OK, I am a lawyer, not admitted to practice in Arkansas, I'm in Washington State and my practice has nothing to do with construction contracts, and I have no clue about Arkansas law, and you should not take what I am saying below as authoritative legal advice, or legal advice at all. Obviously, I do not represent you, nor could I.
Having said that, though, let me give you a basic idea of how most jurisdictions construct (i.e. interpret) contracts and why, if the contract essentially says verbatim what you say, the language doesn't really scare me that much.
First, almost every jurisdiction applies what's called an implied covenant of good faith and fair dealing. Moreover, most every jurisdiction allows parties to avoid unexecuted, partially executed, or fully executed contracts that were premised on what is called mutual material mistakes (hereinafter "MMM"). The following is why these two ideas are important, I believe, to your situation.
The implied, or perhaps explicit, covenant of good faith and fair dealing, in this context, would seem at a minimum, whether it is said or not in the contract by the pool contractor, to AT LEAST REQUIRE the pool contractor to install your pool in a commercially reasonable manner. In other words, be reasonably careful and follow reasonable industry standards in performing the installation. So, if some unqualified dude on the crew, drinks a few beers, and hops on the backhoe and decides they are going to run over your patio for fun, and it gets all cracked up, then notwithstanding the language in your contact, you would have a claim for damages under it. In other words, you are not contracting, nor indemnifying the contractor against his, or his agent's, own negligence.
It seems to me that if you ever ended up in court, the court would construe the provision about unforeseen damages as more or less what it says and limited to what it says, that is; if through best efforts, all around, a sewer pipe, for instance, is not found and burst, through no one's negligence, then the contractor is not liable to you for damages. But, you may be asking yourself now; what would you do then. This is where another idea in contracts about mutual material mistakes comes into play, and if I understand your contract correctly, you might be in a decent spot the way it is currently written.
A basic rule is that any party can avoid a contract provision where a mutual material mistake was involved.

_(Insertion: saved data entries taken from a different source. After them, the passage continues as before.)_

(* ===== verification/DrainProps.v ===== *)
(** * Drains under every interleaving

    A node is draining exactly while it carries the id of its drain task.  A
    drain begins together with its task and its job, and only a call that
    finishes a drain of that node or the backstop for stuck drains takes it away:
    no cordon, heartbeat, gateway-role toggle or health sweep can.  The runs at
    the end show a cordon that loses against a health sweep, and a drain that is
    ended by the late finish of an earlier one. *)

From S2P Require Import Prelude Models Etcd Prog Keys Client Rules Footprint Instances.
From S2P Require Import Jobs Tasks Nodes Drains Footprints TaskProps JobSystem.
Local Open Scope Z_scope.

(** The calls that create a node or end a drain. *)
Inductive drain_call :=
| CallCreate (id : uuid)
| CallFinish (id task : uuid)
| CallReconcile.

Section DrainProps.
Context `{Etcd, !EtcdLaws, !Libs, !LibsLaws}.

(** The calls that processes make. *)
Context (made : drain_call → Prop).

(** ** Rows *)

Definition drain_ok (n : Node) : Prop := node_Status n = NodeStatusDraining ↔ is_Some (node_DrainTaskID n).

(** Node rows lie under their own keys and are consistent. *)
Definition nodes_inv (st : estate) : Prop :=
  ∀ k e n, es_map st !! k = Some e → key_family k = Some FNode → e_val e = DNode n →
    k = nodeKey (node_ID n) ∧ drain_ok n.

Definition node_at (st : estate) (id : uuid) (n : Node) : Prop :=
  e_val <$> es_map st !! nodeKey id = Some (DNode n).

Lemma family_nodeKey id : key_family (nodeKey id) = Some FNode.
Proof. unfold key_family. by rewrite class_nodeKey. Qed.

Lemma nodes_inv_at st id e n :
  nodes_inv st → es_map st !! nodeKey id = Some e → e_val e = DNode n → node_ID n = id ∧ drain_ok n.
Proof.
  intros Hi He Hn. destruct (Hi _ _ _ He (family_nodeKey id) Hn) as [E Hd].
  split; [|done]. symmetry. by apply (inj nodeKey).
Qed.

A mutual material mistake is where both parties (hence, the word "mutual") believed something important (hence, the word "material") was one thing and it turned out to be another (hence, the word "mistake") at the time of contract formation. You obviously, and the pool contractor too, are not going to execute say a $20,000 or $30,000 contract to install a pool if you knew that the exact site of the excavation, just below the surface, had an old 16 foot thick reinforced concrete missile silo that no one knew about. What the idea of mutually material mistakes does is says where a situation like that comes to pass, and it's no one's fault, the contract can then be avoided. That's the general rule, however, your contract has a slight twist, that actually is pretty favorable to you.
Let's keep going with my missile silo hypothetical: Day 1 the backhoe starts to dig and hits solid concrete. You have three options: i) rescind the first contract and write a new contract, or do what's called work a novation of the old one, and change the site; OR, ii) you COULD claim, "[w]ell OK, start blasting, get rid of it" that's what you covenanted to do in our contract: unforseen things, your cost + 10%, there's no mutual material mistake, we talked about unforeseen occurences and that's we executed, after all, Mr. Pool Builder, you wrote the contract; OR iii) you could, rescind the contract on mutual material mistake grounds, get your money back and walk away, having learned that you have a missile silo in your backyard.
Now, the pool contractor is going to, or should anyway, say Mutual Material Mistake and try to get out of the contract. After all, he doesn't want to spend all summer jackhammering a silo; he has other pools to build. But, you either get your money back or have a nonfrivolous claim under your contract to make him get rid of the obstruction. Now, whether you could convince a court to make him get rid of such a thing as a missile silo is one thing, but you could make him get rid of tree roots, sewer pipes, etc., without having to do the work of running around and getting bids, scheduling work, etc.. So, one way to look at the language, in that situation, is it creates some interesting options for you.
Having said the above, I would suggest two things to you. First, ask him/her to get construction insurance for the build and offer to split the cost with him. I'd call your homeowner's insurance agent, you may even find out you have some applicable coverage. It is my understanding on a pool project, this insurance is not that expensive, a couple hundred bucks at the most. Second, put in a sentence, in the contract, if you want, that says the pool builder agrees to install the pool in a "...commercially reasonable manner." Now, as to the last thing, I don't even think that's necessary, but if it would make you feel more comfortable, I'd do it. And, if the pool contractor won't agree to that language, then I'd run as fast as I can away from him/her and get another one.